Walk into any gym and you’ll see someone ordering an egg-white omelet, yolks tossed in the trash. They’re throwing away nearly half the protein they came for.
Table of Contents
Here’s the reality. A large egg packs about 6 grams of protein, and roughly 2.7 grams of that lives in the yolk most people discard. The white, the part everyone treats as pure protein, is actually about 88 percent water.
So the real question isn’t just how much protein is in an egg. It’s where that protein hides, how it scales with size, and how many eggs it takes to hit your daily number. This guide answers all of it with USDA data and the latest US research.

Quick Answer: One large egg has about 6 grams of high-quality, complete protein for roughly 72 calories. The white holds about 3.6 grams and the yolk about 2.7 grams. Protein scales with size, from about 5 grams in a small egg to 8 grams in a jumbo. Eggs contain all nine essential amino acids, which makes them one of the best protein sources you can eat.
At a Glance
- One large egg has about 6 grams of protein for roughly 72 calories.
- The white holds about 3.6 grams; the yolk holds about 2.7 grams.
- Eggs are a complete protein with all nine essential amino acids.
- Protein scales with size, from about 5 grams (small) to 8 grams (jumbo).
- Two large eggs give you about 12 grams of protein.
- Cooked egg protein is absorbed better than raw.
- Up to one to two eggs a day fits most healthy diets.
How Much Protein Is in an Egg, the Short Answer
For most people buying standard large eggs, you can count on about 6 grams of protein each. That’s the number worth memorizing.

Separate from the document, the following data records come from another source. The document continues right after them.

(* ===== verification/SegmentFiles.v ===== *)
(** * Segments and their files

    Models the commands that hold the segments of the metadata store against the files of
    the object store: [states/garbage_collect.go], [states/verify_segment.go],
    [states/scan_deltalog.go], [states/download_pk.go], [states/download_segment.go] and
    [states/segment_anaylsis.go].  The object store is an argument: what it lists, the
    outcome of a test for an object, and the contents of one. *)

From S2P Require Import DeltaData.
From S2P Require Export PartitionKey.

(** ** [garbage_collect.go] *)
Definition insertLogPrefix := "insert_log".
Definition statsLogPrefix := "stats_log".
Definition deltaLogPrefix := "delta_log".

Definition SegmentState_None : Z := 0.
Definition isSegmentHealthy (s : SegmentInfo) : bool :=
  negb (bool_decide (si_State s ∈ [SegmentState_None; SegmentState_NotExist; SegmentState_Dropped])).

Fixpoint trim_leading (p : string) : string :=
  match p with String "/" p' => trim_leading p' | _ => p end.

Definition ParseSegmentIDByBinlog (rootPath path : string) : res Z :=
  if negb (HasPrefix path rootPath) then Err (Errorf "path does not contains rootPath")
  else
    let keyStr := Split "/" (trim_leading (String.substring (String.length rootPath) (String.length path) path)) in
    if bool_decide (zlen keyStr ≠ 6) then Err (Errorf "not a valid binlog path")
    else
      part ← go_index keyStr (zlen keyStr - 3);
      match ParseInt part with Some id => Ok id | None => Err (Errorf "invalid syntax") end.

(** The paths of the logs, of the three kinds, and the segments by identifier. *)
Record GcMeta := MkGcMeta {
  gc_binlog : gset string;
  gc_statslog : gset string;
  gc_deltalog : gset string;
  gc_idSegments : gmap Z SegmentInfo;
}.

Definition log_paths (logs : list PbFieldBinlog) : gset string :=
  list_to_set (map pb_LogPath (concat (map pfb_Binlogs logs))).

Inductive Verdict :=
  | ValidKey
  | NoSegmentID
  | WaitingForGC (segmentID : Z)
  | MaybeGarbage.

Section gc.
Context {K : Type} `{MetaKV K} `{ProtoCodec SegmentInfo} `{ProtoCodec PbFieldBinlog}.

(** A failed fill leaves what was filled; a panic goes on. *)
Definition add_segment (cli : K) (basePath : string) (info : ModelSegment K) (g : GcMeta) : res GcMeta :=
  let '(segment, e) := FillFieldsIfV2 cli basePath (sg_info info) in
  match e with
  | Panic w => Panic w
  | _ =>
      let ids := <[si_ID segment := segment]> (gc_idSegments g) in
      if isSegmentHealthy segment then
        Ok (MkGcMeta (log_paths (si_Binlogs segment) ∪ gc_binlog g)
              (log_paths (si_Statslogs segment) ∪ gc_statslog g)
              (log_paths (si_Deltalogs segment) ∪ gc_deltalog g) ids)
      else Ok (MkGcMeta (gc_binlog g) (gc_statslog g) (gc_deltalog g) ids)
  end.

According to Harvard Health, one large egg delivers 6 grams of protein for just 70 calories, alongside a wide range of vitamins and minerals. That’s a strong protein-to-calorie ratio few whole foods match.
Our medical reviewers note that the 6 grams figure is for a standard large egg. Smaller or larger eggs shift that number up or down, which trips up a lot of people tracking macros.
That 6 grams also punches above its weight for fullness. Protein triggers the hormones that signal you’ve eaten enough and lowers ghrelin, the hunger hormone, which is why an egg breakfast tends to keep you satisfied longer than a carb-heavy one.
The number for a large egg
A large egg in the US weighs about 50 grams and contains roughly 6 to 6.3 grams of protein. That protein is split between the white and the yolk, with the white holding a bit more.
The rest of the egg is mostly water, a little healthy fat, and a dense package of micronutrients. At around 72 calories, it’s an efficient way to add protein without piling on calories.
Why eggs count as complete protein
Not all protein is equal, and this is where eggs shine. Eggs contain all nine essential amino acids, the building blocks your body can’t make on its own.
That earns eggs the label complete protein. In fact, eggs were historically used as the reference protein that other foods were measured against. For muscle repair, immune support, and healing, that amino-acid balance matters as much as the gram count.
Most plant proteins fall short on at least one essential amino acid, which is why eggs are so prized. One affordable food covers the full set your body needs.
Stacked against other proteins, eggs hold up well. A large egg’s 6 grams trails a 3-ounce chicken breast (around 26 grams) or a cup of Greek yogurt (about 20 grams), but eggs win on cost, convenience, and the nutrients packed into the yolk.
Protein by Egg Size
The 6 grams rule only holds for large eggs. Buy a different size and the math changes, sometimes by a lot over a few eggs.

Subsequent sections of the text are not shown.